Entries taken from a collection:
──────

(** A new key written at a time no entry is younger than is the last
    that [sorted] returns. *)
Lemma oldest_first_new_last (now : Z) (h : pystr) (value : pyval)
      (d : dict) :
  timestamps_ok d -> not_after now d ->
  oldest_first (d ++ [(h, new_entry now value)]) =
  oldest_first d ++ [(h, new_entry now value)].
Proof.
  intros Hts Hle. unfold oldest_first, by_stamp.
  rewrite map_app; cbn [List.map]. fold (by_stamp d).
  change (stamp (h, new_entry now value)) with now.
  rewrite stable_sort_max_last, map_app; auto.
  now apply by_stamp_bounded.
Qed.

(** The put that has just been made is not what its own prune
    deletes. *)
Lemma new_entry_survives (now : Z) (h : pystr) (value : pyval)
      (d : dict) (size : Z) :
  timestamps_ok d -> not_after now d ->
  dict_len d <= size -> 1 <= size ->
  let d1 := dict_set h (new_entry now value) d in
  dict_get h (delete_all (evicted size d1) d1) = Some (new_entry now value).
Proof.
  intros Hts Hle Hlen Hsize d1.
  rewrite delete_all_get_other; [apply dict_get_set_same|].
  unfold evicted. pose proof (dict_len_set h (new_entry now value) d) as Hl.
  fold d1 in Hl.
  destruct (dict_mem h d) eqn:Hmem.
  - replace (Z.to_nat (dict_len d1 - size)) with 0%nat by lia.
    intros [].
  - destruct (Z.leb_spec (dict_len d1) size) as [Hfit|Hover].
    + replace (Z.to_nat (dict_len d1 - size)) with 0%nat by lia.
      intros [].
    + replace (Z.to_nat (dict_len d1 - size)) with 1%nat by lia.
      unfold d1; rewrite dict_set_absent by auto.
      rewrite oldest_first_new_last by auto.
      pose proof (sorted_items_perm d) as Hperm.
      rewrite <- oldest_first_eq in Hperm.
      destruct (oldest_first d) as [|o rest] eqn:Ho.
      * apply Permutation_nil in Hperm. subst d.
        unfold dict_len in *; cbn [List.length] in *; lia.
      * cbn [app firstn List.map]. intros [E|[]].
        assert (Hin : In (fst o) (List.map fst d)).
        { apply in_map. eapply Permutation_in; [exact Hperm|now left]. }
        apply dict_mem_In in Hin. congruence.
Qed.

(** C1, as the code has it.  On a store that holds a mapping of
    timestamped entries, none of them younger than [now], with no
    more entries than [max_memory_size] and room for at least one,
    [add_to_memory] at [now] returns, and [get_from_memory] at any
    time within [memory_timeout] of [now] returns the value just
    written and leaves the store as it is. *)
Theorem get_after_add (self : pmll) (now now' : Z) (s : pystr)
        (value : pyval) (d : dict) :
  encodable s ->
  memory self = PDict d ->
  timestamps_ok d ->
  not_after now d ->
  dict_len d <= max_memory_size self ->
  1 <= max_memory_size self ->
  now' - now <= memory_timeout self ->
  exists self',
    add_to_memory now (PStr s) value self = (Return tt, self') /\
    get_from_memory now' (PStr s) self' = (Return value, self').
Proof.
  intros Hs Hm Hts Hle Hlen Hsize Hage.
  destruct (hash_key_str s Hs) as (b & _ & Hh).
  eexists; split.
  - apply (add_to_memory_runs now (PStr s) value self _ d Hh Hm); auto.
    lia.
  - eapply get_from_memory_fresh; eauto; [reflexivity|].
    now apply new_entry_survives.
Qed.

(* ---------------------------------------------------------------- *)
(** *** Found, not found, expired *)

Lemma get_from_memory_absent (now : Z) (key : pyval) (self : pmll)
      (h : pystr) (d : dict) :
  _hash_key key = Return h ->
  memory self = PDict d ->
  dict_get h d = None ->
  get_from_memory now key self = (Return PNone, self).
Proof.
  intros Hh Hm Hget.
  now rewrite (get_from_memory_step _ _ _ h d Hh Hm), Hget.
Qed.

(** A get that finds an entry goes by the age the subtraction gives. *)
Lemma get_from_memory_aged (now : Z) (key : pyval) (self : pmll)
      (h : pystr) (d : dict) (e t : pyval) (age : Z) :
  _hash_key key = Return h ->
  memory self = PDict d ->
  dict_get h d = Some e ->
  py_getitem e (str "timestamp") = Return t ->
  py_sub now t = Return age ->
  get_from_memory now key self =
  if age <=? memory_timeout self
  then (py_getitem e (str "data"), self)
  else (Return PNone, with_memory (PDict (dict_del h d)) self).
Proof.
  intros Hh Hm Hget Ht Hage.
  now rewrite (get_from_memory_step _ _ _ h d Hh Hm), Hget, Ht, Hage.
Qed.

Lemma data_of_getitem (e v : pyval) :
  data_of e = Some v -> py_getitem e (str "data") = Return v.
Proof.
  destruct e; try discriminate. cbn [data_of py_getitem].
  now intros ->.
Qed.

(** A result other than [None] comes from one place only: the
    ["data"] of an entry that is there and has not expired. *)
Lemma get_from_memory_value (now : Z) (key v : pyval)
      (self self' : pmll) :
  get_from_memory now key self = (Return v, self') ->
  v <> PNone ->
  exists h d e t age,
    _hash_key key = Return h /\
    memory self = PDict d /\
    dict_get h d = Some e /\
    py_getitem e (str "timestamp") = Return t /\
    py_sub now t = Return age /\
    age <= memory_timeout self /\
    data_of e = Some v /\
    self' = self.
Proof.
  intros Hget Hv.
  destruct (_hash_key key) as [h|x] eqn:Hh;
    [|rewrite (get_from_memory_bad_key _ _ _ x Hh) in Hget; discriminate].
  destruct (memory self) as [| | | |s' |b |l |l |d|o] eqn:Hm.
  1-8,10: exfalso; revert Hget; unfold get_from_memory; run_method;
    rewrite Hh, Hm; cbn [py_contains py_getitem];
    try destruct (is_substring h s'); try destruct (existsb _ l);
    intros [= Hr _]; congruence.
  rewrite (get_from_memory_step _ _ _ h d Hh Hm) in Hget.
  destruct (dict_get h d) as [e|] eqn:He; [|injection Hget; congruence].
  destruct (py_getitem e (str "timestamp")) as [t|] eqn:Ht; [|discriminate].
  destruct (py_sub now t) as [age|] eqn:Hage; [|discriminate].
  destruct (Z.leb_spec age (memory_timeout self)) as [Hle|Hgt];
    [|injection Hget; congruence].
  destruct e as [| | | | | | | |f|]; try discriminate.
  cbn [py_getitem] in Hget.
  destruct (dict_get (str "data") f) as [v'|] eqn:Hd; [|discriminate].
  injection Hget as -> <-.
  exists h, d, (PDict f), t, age; cbn [data_of]. auto 10.
Qed.

(** C3, as the code has it.  [get_from_memory] has no separate
    not-found signal.  It returns [None] when there is no entry under
    the digest.  For an entry that is there and whose timestamp can be
    subtracted from the clock, it returns the stored ["data"] or
    [None]: with [age] what the subtraction gives, below 2^53 in
    magnitude, the stored ["data"] when [age <= memory_timeout] and
    [None] when not.  A result other than [None] is therefore always
    the ["data"] of the entry under the digest, and the store is then
    as it was; a stored [None] comes back as the same [None] that
    stands for not found. *)
Theorem found_unless_none (self : pmll) (now : Z) (key : pyval) :
  (forall h d,
      _hash_key key = Return h -> memory self = PDict d ->
      dict_get h d = None ->
      fst (get_from_memory now key self) = Return PNone) /\
  (forall h d e t age v,
      _hash_key key = Return h -> memory self = PDict d ->
      dict_get h d = Some e ->
      py_getitem e (str "timestamp") = Return t ->
      py_sub now t = Return age ->
      Z.abs age < 2 ^ 53 ->
      data_of e = Some v ->
      fst (get_from_memory now key self) =
      Return (if age <=? memory_timeout self then v else PNone)) /\
  (forall h d e t v,
      _hash_key key = Return h -> memory self = PDict d ->
      dict_get h d = Some e ->
      py_getitem e (str "timestamp") = Return t ->
      returns (py_sub now t) ->
      data_of e = Some v ->
      fst (get_from_memory now key self) = Return v \/
      fst (get_from_memory now key self) = Return PNone) /\
  (forall v self',
      get_from_memory now key self = (Return v, self') ->
      v <> PNone ->
      exists h d e t,
        _hash_key key = Return h /\ memory self = PDict d /\
        dict_get h d = Some e /\
        py_getitem e (str "timestamp") = Return t /\
        returns (py_sub now t) /\
        data_of e = Some v /\
        self' = self).
Proof.
  split; [|split; [|split]].
  - intros h d Hh Hm Hget.
    now rewrite (get_from_memory_absent _ _ _ h d Hh Hm Hget).
  - intros h d e t age v Hh Hm Hget Ht Hage _ Hv.
    rewrite (get_from_memory_aged _ _ _ h d e t age Hh Hm Hget Ht Hage).
    rewrite (data_of_getitem _ _ Hv).
    now destruct (_ <=? _).
  - intros h d e t v Hh Hm Hget Ht [age Hage] Hv.
    rewrite (get_from_memory_aged _ _ _ h d e t age Hh Hm Hget Ht Hage).
    rewrite (data_of_getitem _ _ Hv).
    destruct (_ <=? _); [now left | now right].
  - intros v self' Hget Hv.
    destruct (get_from_memory_value _ _ _ _ _ Hget Hv)
      as (h & d & e & t & age & Hh & Hm & He & Ht & Hage & _ & Hd & Hs).
    exists h, d, e, t. repeat split; auto. now exists age.
Qed.


(* ---------------------------------------------------------------- *)
(** *** Eviction *)

Lemma stamp_new_entry (h : pystr) (now : Z) (value : pyval) :
  stamp (h, new_entry now value) = now.
Proof. reflexivity. Qed.

Lemma evicted_items (size : Z) (d : dict) (kv : item) :
  dict_ok d -> In kv d ->
  In (fst kv) (List.map fst (evicted size d)) -> In kv (evicted size d).
Proof.
  intros Hd Hkv Hk. apply in_map_iff in Hk as (kv' & Hfst & Hin).
  assert (Hin' : In kv' d).
  { eapply Permutation_in; [apply sorted_items_perm|].
    rewrite <- oldest_first_eq.
    rewrite <- (firstn_skipn (Z.to_nat (dict_len d - size))
                             (oldest_first d)).
    apply in_or_app; left; exact Hin. }
  destruct kv as [k v], kv' as [k' v']; cbn [fst] in Hfst; subst k'.
  apply (In_dict_get _ _ _ Hd) in Hkv.
  apply (In_dict_get _ _ _ Hd) in Hin'.
  assert (v' = v) by congruence. now subst v'.
Qed.

Ltac keys :=
  repeat (rewrite pystr_eqb_refl || rewrite pystr_eqb_neq by congruence).

Lemma add_to_memory_next (now : Z) (key value : pyval) (self : pmll)
      (h : pystr) (d : dict) :
  _hash_key key = Return h ->
  timestamps_ok d ->
  0 <= max_memory_size self ->
  let d1 := dict_set h (new_entry now value) d in
  add_to_memory now key value (with_memory (PDict d) self) =
  (Return tt,
   with_memory
     (PDict (delete_all (evicted (max_memory_size self) d1) d1)) self).
Proof.
  intros Hh Hts Hcap.
  apply (add_to_memory_runs now key value (with_memory (PDict d) self) h d);
    auto.
Qed.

──────

EXERCISE DESCRIPTION
Would you copy out exactly the lines above that start at the one containing "Proof. reflexivity. Qed." and end at the one containing "Permutation_in; [apply sorted_items_perm|].", inclusive?

RESPONSE AREA
Proof. reflexivity. Qed.

Lemma evicted_items (size : Z) (d : dict) (kv : item) :
  dict_ok d -> In kv d ->
  In (fst kv) (List.map fst (evicted size d)) -> In kv (evicted size d).
Proof.
  intros Hd Hkv Hk. apply in_map_iff in Hk as (kv' & Hfst & Hin).
  assert (Hin' : In kv' d).
  { eapply Permutation_in; [apply sorted_items_perm|].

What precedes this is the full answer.